> _Goal of the exercise_
With both ends included, transcribe exactly the records below from their first line to the line that contains "so that every".

[Dataset Boundary: Start]

(** * Listener subsystem of the serial communication manager native library

    A shallow embedding of the background listener code of
    [unix_like_serial_lib.c] (data looper, event looper, port monitor,
    [serial_delay]) and of the listener registry of [windows_serial.c]
    (set-up and destruction of looper threads), together with the
    properties the specification states about them.

    Conventions.
    - C [int], [ssize_t], [DWORD] and [jbyte] values are integers in [Z].
    - Arrays ([buffer], [final_buf], [handle_looper_info]) are lists that
      are read with [!!!] and updated with [<[i:=x]>].
    - Everything the operating system or the Java side decides (results of
      [read], [epoll_wait], [kevent], [ioctl], [stat], thread creation)
      is an explicit input of the function that consumes it.
    - Calls into the Java listener object are collected in a list, in
      program order.
    - Constants that come from system headers are fields of a type class,
      so that every statement holds for each platform's values. *)

From Stdlib Require Import ZArith List Lia Bool String.
From stdpp Require Import base numbers list gmap.

Local Open Scope Z_scope.

(** The platforms for which [unix_like_serial_lib.c] has code under
    [#if defined (__linux__)] and [#if defined (__APPLE__)]; the
    [__SunOS] blocks are empty. *)
Inductive platform := Linux | Apple.

(* ===================================================================== *)
(** ** [serial_delay] *)
(* ===================================================================== *)

Module SerialDelay.

(** [struct timespec] as filled in by [serial_delay]. *)
Record timespec := Timespec { tv_sec : Z; tv_nsec : Z }.

(** The argument is a C [unsigned]: 32 bits on every supported target. *)
Definition UINT_MODULUS : Z := 2 ^ 32.

(** The timeout [serial_delay] hands to [pselect]:
    [t.tv_sec = milliSeconds/1000; t.tv_nsec = 0;]. *)
Definition serial_delay_timeout (milliSeconds : Z) : timespec :=
  {| tv_sec := milliSeconds / 1000; tv_nsec := 0 |}.

(** [pselect(1, 0, 0, 0, &t, 0)] watches no descriptor and blocks no signal:
    it returns when the timeout has elapsed.  Length of that wait, in
    nanoseconds. *)
Definition pselect_wait_ns (t : timespec) : Z :=
  tv_sec t * 1000000000 + tv_nsec t.

(** [serial_delay]: the time spent waiting (in nanoseconds) and the value
    returned, which is always 0. *)
Definition serial_delay (milliSeconds : Z) : Z * Z :=
  let t := serial_delay_timeout milliSeconds in
  (pselect_wait_ns t, 0).

(** The settle delay [port_monitor] requests after a udev event:
    [serial_delay(500)]. *)
Definition port_monitor_settle_delay : Z * Z := serial_delay 500.

Lemma serial_delay_timeout_nsec (ms : Z) :
  tv_nsec (serial_delay_timeout ms) = 0.
Proof. reflexivity. Qed.

Lemma serial_delay_whole_seconds (ms : Z) :
  fst (serial_delay ms) = (ms / 1000) * 1000000000.
Proof. unfold serial_delay, pselect_wait_ns; simpl. lia. Qed.

(** C9: [serial_delay] waits for [milliSeconds / 1000] whole seconds only:
    the nanoseconds field of the timeout is always zero, so the sub-second
    remainder is dropped, and for every argument strictly below 1000 the
    wait is zero.  The 500 ms settle delay the port monitor requests is
    such a call: it does not wait at all. *)
Theorem serial_delay_drops_subsecond (ms : Z) :
  0 <= ms < UINT_MODULUS ->
  serial_delay_timeout ms = {| tv_sec := ms / 1000; tv_nsec := 0 |}
  /\ fst (serial_delay ms) = (ms / 1000) * 1000000000
  /\ fst (serial_delay ms) <= ms * 1000000
  /\ (ms < 1000 -> fst (serial_delay ms) = 0)
  /\ snd (serial_delay ms) = 0
  /\ port_monitor_settle_delay = (0, 0).
Proof.
  intros [Hlo Hhi].
  split; [reflexivity|].
  split; [apply serial_delay_whole_seconds|].
  split.
  { rewrite serial_delay_whole_seconds.
    pose proof (Z.mul_div_le ms 1000 ltac:(lia)). lia. }
  split.
  { intros Hlt. rewrite serial_delay_whole_seconds.
    rewrite Z.div_small by lia. reflexivity. }
  split; reflexivity.
Qed.

Lemma serial_delay_drops_subsecond_witness :
  0 <= 1500 < UINT_MODULUS
  /\ fst (serial_delay 1500) = 1000000000.
Proof.
  split; [unfold UINT_MODULUS; lia|].
  destruct (serial_delay_drops_subsecond 1500) as (_ & H & _).
  - unfold UINT_MODULUS; lia.
  - rewrite H. reflexivity.
Defined.

End SerialDelay.

(* ===================================================================== *)
(** ** [data_looper]: the data listener thread *)
(* ===================================================================== *)

Module DataLooper.

(** Constants of the system headers that [data_looper] tests against. *)
Class SysConsts := {
  EINTR : Z;       (* errno.h *)
  EPOLLIN : Z;     (* sys/epoll.h *)
  EPOLLERR : Z;
  EPOLLHUP : Z;
  EV_ERROR : Z;    (* sys/event.h *)
}.

Definition jbyte := Z.

(** [sizeof(buffer)] and the number of elements of [final_buf]. *)
Definition BUFFER_SIZE : Z := 1024.
Definition FINAL_BUF_SIZE : Z := 1024 * 3.

(** The locals of [data_looper] that survive from one pass of the loops to
    the next.  [stores] is a ghost field: the positions of [final_buf]
    that have been assigned so far, oldest first. *)
Record locals := Locals {
  index : Z;
  partialData : Z;
  errorCount : Z;
  buffer : list jbyte;
  final_buf : list jbyte;
  stores : list Z;
}.

(** The locals as declared: [index = 0], [partialData = -1],
    [errorCount = 0]; both arrays are uninitialised, so their contents are
    whatever the stack held. *)
Definition initial_locals (buffer0 final_buf0 : list jbyte) : locals :=
  {| index := 0; partialData := -1; errorCount := 0;
     buffer := buffer0; final_buf := final_buf0; stores := [] |}.

(** What one [read(fd, buffer, sizeof(buffer))] did: its return value, the
    value of [errno] after it, and the bytes it placed at the start of
    [buffer]. *)
Record read_result := ReadResult {
  rd_ret : Z;
  rd_errno : Z;
  rd_bytes : list jbyte;
}.

(** [read] never returns more than the count it was given, and a positive
    return value is the number of bytes placed in the buffer. *)
Definition read_within_chunk (r : read_result) : Prop :=
  rd_ret r <= BUFFER_SIZE
  /\ (0 < rd_ret r -> Z.of_nat (length (rd_bytes r)) = rd_ret r).

(** The calls made on the looper object. *)
Inductive sink_call :=
| insertInDataQueue (data : list jbyte)
| insertInDataErrorQueue (code : Z).

(** Effect of [read] on [buffer]. *)
Definition read_into (buf : list jbyte) (r : read_result) : list jbyte :=
  if 0 <? rd_ret r
  then rd_bytes r ++ drop (length (rd_bytes r)) buf
  else buf.

(** [for(i = from; i < ret; i++) final_buf[i] = buffer[i];] unrolled
    [n] times from [i]; every assignment is appended to the log. *)
Fixpoint copy_loop (n : nat) (i : Z) (buf fb : list jbyte) (log : list Z)
  : list jbyte * list Z :=
  match n with
  | O => (fb, log)
  | S n' =>
      copy_loop n' (i + 1) buf
        (<[Z.to_nat i := buf !!! Z.to_nat i]> fb) (log ++ [i])
  end.

Definition copy_from_index (st : locals) (ret : Z) : locals :=
  let '(fb, log) :=
    copy_loop (Z.to_nat (ret - index st)) (index st)
      (buffer st) (final_buf st) (stores st) in
  {| index := index st; partialData := partialData st;
     errorCount := errorCount st; buffer := buffer st;
     final_buf := fb; stores := log |}.

Definition set_buffer (st : locals) (buf : list jbyte) : locals :=
  {| index := index st; partialData := partialData st;
     errorCount := errorCount st; buffer := buf;
     final_buf := final_buf st; stores := stores st |}.

Definition set_partial (st : locals) (ret : Z) : locals :=
  {| index := ret; partialData := 1;
     errorCount := errorCount st; buffer := buffer st;
     final_buf := final_buf st; stores := stores st |}.

Definition set_errorCount (st : locals) (c : Z) : locals :=
  {| index := index st; partialData := partialData st;
     errorCount := c; buffer := buffer st;
     final_buf := final_buf st; stores := stores st |}.

(** How the [do { ... } while(1)] read loop ends. *)
Inductive read_loop_result :=
| LoopLeft (st : locals) (calls : list sink_call)
    (dataRead : option (list jbyte))
    (* left by [break]; [dataRead] is set when [data_available == 1] *)
| LoopSpinning (st : locals).
    (* every modelled [read] was consumed by a [continue] *)

Definition loop_locals (r : read_loop_result) : locals :=
  match r with LoopLeft st _ _ | LoopSpinning st => st end.

(** The carry index is a chunk length, and every store so far was below
    the chunk size. *)
Definition chunk_bounded (st : locals) : Prop :=
  0 <= index st <= BUFFER_SIZE
  /\ Forall (fun pos => 0 <= pos < BUFFER_SIZE) (stores st).

Section Loop.
Context `{SysConsts}.

(** The [do { ... } while(1)] loop, one pass per element of [reads]. *)
Fixpoint read_loop (st : locals) (reads : list read_result)
  : read_loop_result :=
  match reads with
  | [] => LoopSpinning st
  | r :: rest =>
      let st := set_buffer st (read_into (buffer st) r) in
      let ret := rd_ret r in
      let errno := rd_errno r in
      if (0 <? ret) && (errno =? 0) then
        if partialData st =? 1 then
          let st := copy_from_index st ret in
          LoopLeft st []
            (Some (take (Z.to_nat (index st + ret)) (final_buf st)))
        else
          LoopLeft st [] (Some (take (Z.to_nat ret) (buffer st)))
      else if (0 <? ret) && (errno =? EINTR) then
        let st := copy_from_index st ret in
        read_loop (set_partial st ret) rest
      else if ret <? 0 then
        if errno =? EINTR then read_loop st rest
        else LoopLeft st [insertInDataErrorQueue errno] None
      else if ret =? 0 then LoopLeft st [] None
      else read_loop st rest
  end.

[Dataset Boundary: End]

> _Completed task_
(** * Listener subsystem of the serial communication manager native library

    A shallow embedding of the background listener code of
    [unix_like_serial_lib.c] (data looper, event looper, port monitor,
    [serial_delay]) and of the listener registry of [windows_serial.c]
    (set-up and destruction of looper threads), together with the
    properties the specification states about them.

    Conventions.
    - C [int], [ssize_t], [DWORD] and [jbyte] values are integers in [Z].
    - Arrays ([buffer], [final_buf], [handle_looper_info]) are lists that
      are read with [!!!] and updated with [<[i:=x]>].
    - Everything the operating system or the Java side decides (results of
      [read], [epoll_wait], [kevent], [ioctl], [stat], thread creation)
      is an explicit input of the function that consumes it.
    - Calls into the Java listener object are collected in a list, in
      program order.
    - Constants that come from system headers are fields of a type class,
      so that every statement holds for each platform's values. *)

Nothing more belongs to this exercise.